## Records supplied
#[export] Instance kv_view : KVView KVCacheManager := {
  kv_ok kv := kv_shape kv ∧ ∃ l h, kv_rep kv l h;
  covers := kv_covers;
  blank := kv_blank;
  hit kv r b n := 0 ≤ n ≤ num_tokens r ∧ kv_blank kv (Request.request_id r) ∧ (caching = false → n = 0) ∧
    (n = 0 → b = empty_kv_cache_blocks kv) ∧ (n ≠ 0 → shared_empty b = false) ∧
    ∃ l h, kv_rep kv l h ∧ co_hit (coordinator kv) h r n (kb_blocks b);
  suits r := caching = true → num_tokens r / hbs ≤ len (Request.block_hashes r) ∧
    distinct_hashes (Request.block_hashes r);
  readable b := ∀ g x, g ∈ kb_blocks b → x ∈ g → 0 ≤ x < nblocks
}.

(** ** What the calls keep *)

Lemma lookup_shape_keep cs cs' :
  lookup_shape cs → same_config (cs_pool cs) (cs_pool cs') → mgrs_rel (λ _, same_static) cs cs' → lookup_shape cs'.
Proof.
  intros Hl (Hn & Hec & Hh & _) (Hco & Hlen & Hrel). unfold lookup_shape in *. rewrite Hco.
  destruct (kind (cs_co cs)) as [|bs dcp pcp|h sgs]; [done| |].
  - destruct Hl as (? & ? & -> & ? & m & g & Hm & Hg & Hid & Hb & Hs & Hsr).
    destruct (Hrel 0%nat m ltac:(by rewrite Hm)) as (m' & Hm' & (Hc & _ & _ & Hbs & _ & _ & Hgid & _)).
    rewrite Hh. split_and!; [done..|]. exists m', g. rewrite Hgid, Hbs, Hc. split_and!; [|done..].
    rewrite Hm in Hlen. destruct (cs_mgrs cs') as [|m1 [|]]; try done. by injection Hm' as ->.
  - destruct Hl as (-> & Hg & Hs & Hok & Hnd & Hone & Hne & Hall). rewrite Hh, Hlen. split_and!; try done.
    + eapply Forall_impl; [exact Hok|]. intros sg [[? Hsz] ? ? ? ?]. split; try done. split; [done|]. by rewrite Hh.
    + intros i m' Hm'. destruct (mgrs_rel_backwards (λ _, same_static) cs cs' i m' (conj Hco (conj Hlen Hrel)) Hm')
        as (m & Hm & (_ & _ & _ & Hbs & _ & _ & Hgid & _)).
      destruct (Hall i m Hm) as (Hi & sg & ?). rewrite Hgid, Hbs. split; [done|]. by exists sg.
Qed.

Lemma mgr_shape_keep m m' : same_static m m' → mgr_shape m → mgr_shape m'.
Proof.
  intros Hst (H1 & H2 & H3 & H4). pose proof Hst as (Hc & Hs & Hsb & _). unfold mgr_shape. rewrite Hc.
  split_and!; [done..|by eapply window_ok_static|]. unfold mask_config in *. by rewrite Hc, Hs, Hsb.
Qed.

Lemma kv_shape_keep kv kv' :
  kv_shape kv → same_config (cs_pool (coordinator kv)) (cs_pool (coordinator kv')) →
  mgrs_rel (λ _, same_static) (coordinator kv) (coordinator kv') → kv_max_model_len kv' = kv_max_model_len kv →
  kv_enable_caching kv' = kv_enable_caching kv → kv_shape kv'.
Proof.
  intros [Hl [Hc1 Hc2] [Hp1 Hp2] Ha Hm Hlk] Hcfg Hrel Hl' Hc'. pose proof Hcfg as (Hn & Hec & Hh & _).
  split; rewrite ?Hl', ?Hc', ?Hec, ?Hh, ?Hn; [done..| | |].
  - pose proof (proj1 Hrel) as ->. exact Ha.
  - intros m' [i Hi]%list_elem_of_lookup. destruct (mgrs_rel_backwards _ _ _ _ _ Hrel Hi) as (m & Hm' & Hst).
    eapply mgr_shape_keep; [exact Hst|]. apply Hm. by apply (list_elem_of_lookup_2 _ _ _ Hm').
  - intros Hc. by eapply lookup_shape_keep; [apply Hlk| |].
Qed.

(** The requests outside [X] have the same tables. *)
Definition others_same (X : string → Prop) (m m' : Manager) : Prop :=
  same_static m m' ∧ ∀ rid, ¬ X rid → len (blocks_at rid m') = len (blocks_at rid m) ∧
    num_cached_block m' !! rid = num_cached_block m !! rid.

Lemma fresh_same rid m m' :
  len (blocks_at rid m') = len (blocks_at rid m) → num_cached_block m' !! rid = num_cached_block m !! rid →
  is_fresh rid m' = is_fresh rid m.
Proof.
  intros Hlen Hc. unfold is_fresh. rewrite Hc. f_equal. apply bool_decide_ext. unfold len in Hlen.
  split; intros Hn; rewrite Hn in Hlen; apply nil_length_inv; cbn in Hlen; lia.
Qed.

Lemma kept_intro kv cs' (X : string → Prop) l h l' h' :
  kv_shape kv → kv_rep kv l h → coord_rep cs' [] l' h' → same_config (cs_pool (coordinator kv)) (cs_pool cs') →
  mgrs_rel (λ _, others_same X) (coordinator kv) cs' →
  kv_ok (set_coordinator cs' kv) ∧ kept_but X kv (set_coordinator cs' kv).
Proof.
  intros Hs Hrep Hr Hcfg Hrel. split; [split|]; [|exists l', h'|].
  - eapply kv_shape_keep; [exact Hs|exact Hcfg| |done|done].
    eapply mgrs_rel_weaken; [exact Hrel|]. by intros i m0 m1 _ [? _].
  - destruct Hrep as (_ & Hg & Hst). split; [exact Hr|]. split; [|exact Hst]. cbn. by rewrite Hg, (proj1 (proj2 Hrel)).
  - intros x Hx. unfold blank, covers. cbn [kv_view]. split.
    + intros Hb m' [i Hi]%list_elem_of_lookup. destruct (mgrs_rel_backwards _ _ _ _ _ Hrel Hi) as (m0 & Hm0 & [_ Hsame]).
      destruct (Hsame x Hx). rewrite (fresh_same x m0) by done. apply Hb. by apply (list_elem_of_lookup_2 _ _ _ Hm0).
    + intros n Hn m' [i Hi]%list_elem_of_lookup.
      destruct (mgrs_rel_backwards _ _ _ _ _ Hrel Hi) as (m0 & Hm0 & [(_ & _ & _ & Hbs & _) Hsame]).
      rewrite (proj1 (Hsame x Hx)), Hbs. apply Hn. by apply (list_elem_of_lookup_2 _ _ _ Hm0).
Qed.

(** A call on the coordinator that keeps its representation. *)
Lemma kv_kept {A} (m : M cstate A) kv (X : string → Prop) (P : A → KVCacheManager → Prop) l h :
  kv_shape kv → kv_rep kv l h →
  ok m (coordinator kv) (λ a cs', ∃ l' h', coord_rep cs' [] l' h' ∧
    same_config (cs_pool (coordinator kv)) (cs_pool cs') ∧ mgrs_rel (λ _, others_same X) (coordinator kv) cs' ∧
    P a (set_coordinator cs' kv)) →
  ok (on_co m) kv (λ a kv', kv_ok kv' ∧ kept_but X kv kv' ∧ P a kv').
Proof.
  intros Hs Hrep Hm. apply ok_on_co. eapply ok_mono; [exact Hm|]. intros a cs' (l' & h' & Hr & Hcfg & Hrel & HP).
  destruct (kept_intro kv cs' X l h l' h' Hs Hrep Hr Hcfg Hrel). by split_and!.
Qed.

## Brief
Exact duplication is required for the lines above, from the line that contains "(n = 0 → b = empty_kv_cache_blocks" to the line that contains "intros [Hl [Hc1", inclusive; omit all others.

## Task response
    (n = 0 → b = empty_kv_cache_blocks kv) ∧ (n ≠ 0 → shared_empty b = false) ∧
    ∃ l h, kv_rep kv l h ∧ co_hit (coordinator kv) h r n (kb_blocks b);
  suits r := caching = true → num_tokens r / hbs ≤ len (Request.block_hashes r) ∧
    distinct_hashes (Request.block_hashes r);
  readable b := ∀ g x, g ∈ kb_blocks b → x ∈ g → 0 ≤ x < nblocks
}.

(** ** What the calls keep *)

Lemma lookup_shape_keep cs cs' :
  lookup_shape cs → same_config (cs_pool cs) (cs_pool cs') → mgrs_rel (λ _, same_static) cs cs' → lookup_shape cs'.
Proof.
  intros Hl (Hn & Hec & Hh & _) (Hco & Hlen & Hrel). unfold lookup_shape in *. rewrite Hco.
  destruct (kind (cs_co cs)) as [|bs dcp pcp|h sgs]; [done| |].
  - destruct Hl as (? & ? & -> & ? & m & g & Hm & Hg & Hid & Hb & Hs & Hsr).
    destruct (Hrel 0%nat m ltac:(by rewrite Hm)) as (m' & Hm' & (Hc & _ & _ & Hbs & _ & _ & Hgid & _)).
    rewrite Hh. split_and!; [done..|]. exists m', g. rewrite Hgid, Hbs, Hc. split_and!; [|done..].
    rewrite Hm in Hlen. destruct (cs_mgrs cs') as [|m1 [|]]; try done. by injection Hm' as ->.
  - destruct Hl as (-> & Hg & Hs & Hok & Hnd & Hone & Hne & Hall). rewrite Hh, Hlen. split_and!; try done.
    + eapply Forall_impl; [exact Hok|]. intros sg [[? Hsz] ? ? ? ?]. split; try done. split; [done|]. by rewrite Hh.
    + intros i m' Hm'. destruct (mgrs_rel_backwards (λ _, same_static) cs cs' i m' (conj Hco (conj Hlen Hrel)) Hm')
        as (m & Hm & (_ & _ & _ & Hbs & _ & _ & Hgid & _)).
      destruct (Hall i m Hm) as (Hi & sg & ?). rewrite Hgid, Hbs. split; [done|]. by exists sg.
Qed.

Lemma mgr_shape_keep m m' : same_static m m' → mgr_shape m → mgr_shape m'.
Proof.
  intros Hst (H1 & H2 & H3 & H4). pose proof Hst as (Hc & Hs & Hsb & _). unfold mgr_shape. rewrite Hc.
  split_and!; [done..|by eapply window_ok_static|]. unfold mask_config in *. by rewrite Hc, Hs, Hsb.
Qed.

Lemma kv_shape_keep kv kv' :
  kv_shape kv → same_config (cs_pool (coordinator kv)) (cs_pool (coordinator kv')) →
  mgrs_rel (λ _, same_static) (coordinator kv) (coordinator kv') → kv_max_model_len kv' = kv_max_model_len kv →
  kv_enable_caching kv' = kv_enable_caching kv → kv_shape kv'.
Proof.
  intros [Hl [Hc1 Hc2] [Hp1 Hp2] Ha Hm Hlk] Hcfg Hrel Hl' Hc'. pose proof Hcfg as (Hn & Hec & Hh & _).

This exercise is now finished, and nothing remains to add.